I tre giovani stilisti italiani hanno riscosso un indiscutibile successo, sottolineato dalla calorosa approvazione del pubblico. La loro partecipazione, dal titolo “Moda: Italy on the Catwalk,” è stata resa possibile dal patrocinio del Consolato Generale d’Italia e della Italian Chamber of Commerce in the West. All’inizio della manifestazione, dopo la breve introduzione da parte della direttrice della Fashion Week ha preso la parola Fabio Messineo, Console Generale d’Italia, per rivolgere un saluto al pubblico e illustrare l’antico e prestigioso primato italiano nel campo della moda, un vanto che ancora oggi fa del nostro paese un punto di riferimento per chiunque aspiri a una carriera nel settore.
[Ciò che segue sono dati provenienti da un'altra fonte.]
(** X3.  For a lecturer and a request that names a stored course with
    a lecturer of record, [canAccessResource('course')] and
    [canAccessResource('attendance')] let the request through exactly
    when the lecturer of record is the caller. *)
Theorem canAccessResource_lecturer (db : Db) (u : ReqUser.t) (req : AccessReq.t)
    (cid : string) (course : Course.t) (owner : ObjectId) :
  ReqUser.role u = lecturer ->
  Param_or (AccessReq.params_courseId req) (AccessReq.body_courseId req) = Some cid ->
  cid <> "" ->
  findById (courses db) (Some cid) = Some (Some course) ->
  Course.lecturer course = Some owner ->
  (canAccessResource ResCourse db (Some u) req = None <->
   owner = Js.toString (ReqUser.userId u)) /\
  (canAccessResource ResAttendance db (Some u) req = None <->
   owner = Js.toString (ReqUser.userId u)).
Proof.
  intros Hrole Hcid Hne Hf Hown.
  pose proof (courseAccess_lecturer db u req cid course owner Hrole Hcid Hne Hf Hown) as H.
  unfold canAccessResource. rewrite Hrole. cbn [Role_eqb]. split; exact H.
Qed.

(** X4.  The lecturer of record, as [authenticateToken] presents that
    lecturer, is accepted by [canAccessResource('course')], which
    compares the two ids as strings, and refused by the ownership test
    of the generate and expire routes, which compares a string with the
    [ObjectId]. *)
Theorem owner_accepted_and_refused (db : Db) (tok : Token) (u : ReqUser.t)
    (req : AccessReq.t) (cid : string) (course : Course.t) :
  authenticateToken db tok = inr u ->
  ReqUser.role u = lecturer ->
  Param_or (AccessReq.params_courseId req) (AccessReq.body_courseId req) = Some cid ->
  cid <> "" ->
  findById (courses db) (Some cid) = Some (Some course) ->
  Course.lecturer course = Some (Js.toString (ReqUser.userId u)) ->
  canAccessResource ResCourse db (Some u) req = None /\
  notOwner u (Course.lecturer course) = true.
Proof.
  intros Ha Hrole Hcid Hne Hf Hown. split.
  - unfold canAccessResource. rewrite Hrole. cbn [Role_eqb].
    apply (courseAccess_lecturer db u req cid course
             (Js.toString (ReqUser.userId u))); auto.
  - apply authenticateToken_userId in Ha as [h Hh].
    rewrite (notOwner_Oid u _ h Hh), Hrole. reflexivity.
Qed.

(** X5.  For a caller who is not an administrator,
    [canAccessResource('user')] refuses the request exactly when it
    names a user id (in [params], else in [body]) that is not the
    caller's own. *)
Theorem canAccessResource_user (db : Db) (u : ReqUser.t) (req : AccessReq.t) :
  ReqUser.role u <> admin ->
  (canAccessResource ResUser db (Some u) req
   = Some (fail 403 "Access denied - can only access own profile")
   <-> exists id,
         Param_or (AccessReq.params_userId req) (AccessReq.body_userId req) = Some id /\
         id <> "" /\ id <> Js.toString (ReqUser.userId u)) /\
  (canAccessResource ResUser db (Some u) req = None
   <-> ~ exists id,
         Param_or (AccessReq.params_userId req) (AccessReq.body_userId req) = Some id /\
         id <> "" /\ id <> Js.toString (ReqUser.userId u)).
Proof.
  intros Hrole. unfold canAccessResource, userAccess.
  assert (Hadm : Role_eqb (ReqUser.role u) admin = false)
    by (destruct (ReqUser.role u); simpl; congruence).
  rewrite Hadm.
  set (p := Param_or _ _).
  set (own := Js.toString (ReqUser.userId u)).
  assert (Hiff : Js.truthy p && negb (String.eqb (Js.or_else p "") own) = true
                 <-> exists id, p = Some id /\ id <> "" /\ id <> own).
  { destruct p as [[|c r]|]; cbn [Js.truthy Js.or_else andb].
    - split; [discriminate|]. intros (id & H & Hne & _). congruence.
    - rewrite negb_true_iff, String.eqb_neq. split.
      + intros H. exists (String c r). repeat split; auto.
      + intros (id & H & _ & Hne). congruence.
    - split; [discriminate|]. intros (id & H & _). discriminate. }
  destruct (Js.truthy p && negb (String.eqb (Js.or_else p "") own)) eqn:E.
  - split; split; auto; try discriminate.
    + intros _. apply Hiff. reflexivity.
    + intros H. exfalso. apply H, Hiff. reflexivity.
  - split; split; auto; try discriminate.
    + intros H. apply Hiff in H. discriminate.
    + intros _ H. apply Hiff in H. discriminate.
Qed.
Celso Boscariol, Presidente della ICCW, ha quindi pronunciato un discorso ribadendo l’importanza e l’influenza internazionale dei grandi disegnatori di moda italiani e dei loro piú giovani eredi. In tribuna fra gli spettatori, il fior fiore della comunità italiana fra cui Michael Cuccione, Presidente del Centro Italiano, Mike Lombardi (VSB, SFU Governor), Pat e Carmelina Cusano, Ilaria Baldan, Bianca Fusco Zanatta e Irena DeMarco e molti altri ancora richiamati dalla importanza e dalla piacevolezza dell’avvenimento.